EXERCISE:
Taking the listing below, restate word for word each line from the line with "Definition TypeError (message" to the line with "negb (n =? 0)%Z", ends included, and stop there.

ENTRIES PROVIDED section start

(** * miro-mcp: the Miro REST client and its bulk operations

    A shallow embedding of [src/MiroClient.ts] (class [MiroClient]) and of the
    credential resolution at the top of [src/index.ts].

    - JavaScript values are a small inductive type [JsVal]; object literals are
      association lists in insertion order.
    - [async] methods run in a state-and-exception monad [M]: the state is the
      trace of HTTP requests handed to [fetch] together with the lines written
      by [console.error]; an exception is a thrown JavaScript error.
    - The remote service, [JSON.stringify], [JSON.parse] (behind
      [response.json()]) and [URLSearchParams] are library code outside the
      repository; they are Section variables, so every theorem holds for any
      behaviour of the remote service. *)

From Stdlib Require Import String Ascii List ZArith Lia Bool DecimalString.
Import ListNotations.

Set Warnings "-register-all".

Open Scope list_scope.
Open Scope string_scope.

(** ** JavaScript values *)

Module Js.

(** A JSON-like JavaScript value.  Numbers are kept as integers: the client
    only tests them for truthiness, prints them in decimal and passes them
    through. *)
Inductive JsVal : Type :=
| JUndefined
| JNull
| JBool (b : bool)
| JNum (n : Z)
| JStr (s : string)
| JArr (elems : list JsVal)
| JObj (props : list (string * JsVal)).

(** A thrown value: [new Error(message)] and the runtime's own errors. *)
Record JsError : Type := mkError { err_name : string; err_message : string }.

Definition Error (message : string) : JsError := mkError "Error" message.
Definition TypeError (message : string) : JsError := mkError "TypeError" message.

Definition str_truthy (s : string) : bool :=
  match s with EmptyString => false | String _ _ => true end.

(** ToBoolean. *)
Definition truthy (v : JsVal) : bool :=
  match v with
  | JUndefined | JNull => false
  | JBool b => b
  | JNum n => negb (n =? 0)%Z
  | JStr s => str_truthy s
  | JArr _ | JObj _ => true
  end.

(** [a || b] *)
Definition or (a b : JsVal) : JsVal := if truthy a then a else b.

(** An optional string ([string | undefined]); the empty string is falsy. *)
Definition ostr_truthy (o : option string) : bool :=
  match o with Some s => str_truthy s | None => false end.

Definition ostr_or (a b : option string) : option string :=
  if ostr_truthy a then a else b.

ENTRIES PROVIDED section end

OUTPUT BELOW:
Definition TypeError (message : string) : JsError := mkError "TypeError" message.

Definition str_truthy (s : string) : bool :=
  match s with EmptyString => false | String _ _ => true end.

(** ToBoolean. *)
Definition truthy (v : JsVal) : bool :=
  match v with
  | JUndefined | JNull => false
  | JBool b => b
  | JNum n => negb (n =? 0)%Z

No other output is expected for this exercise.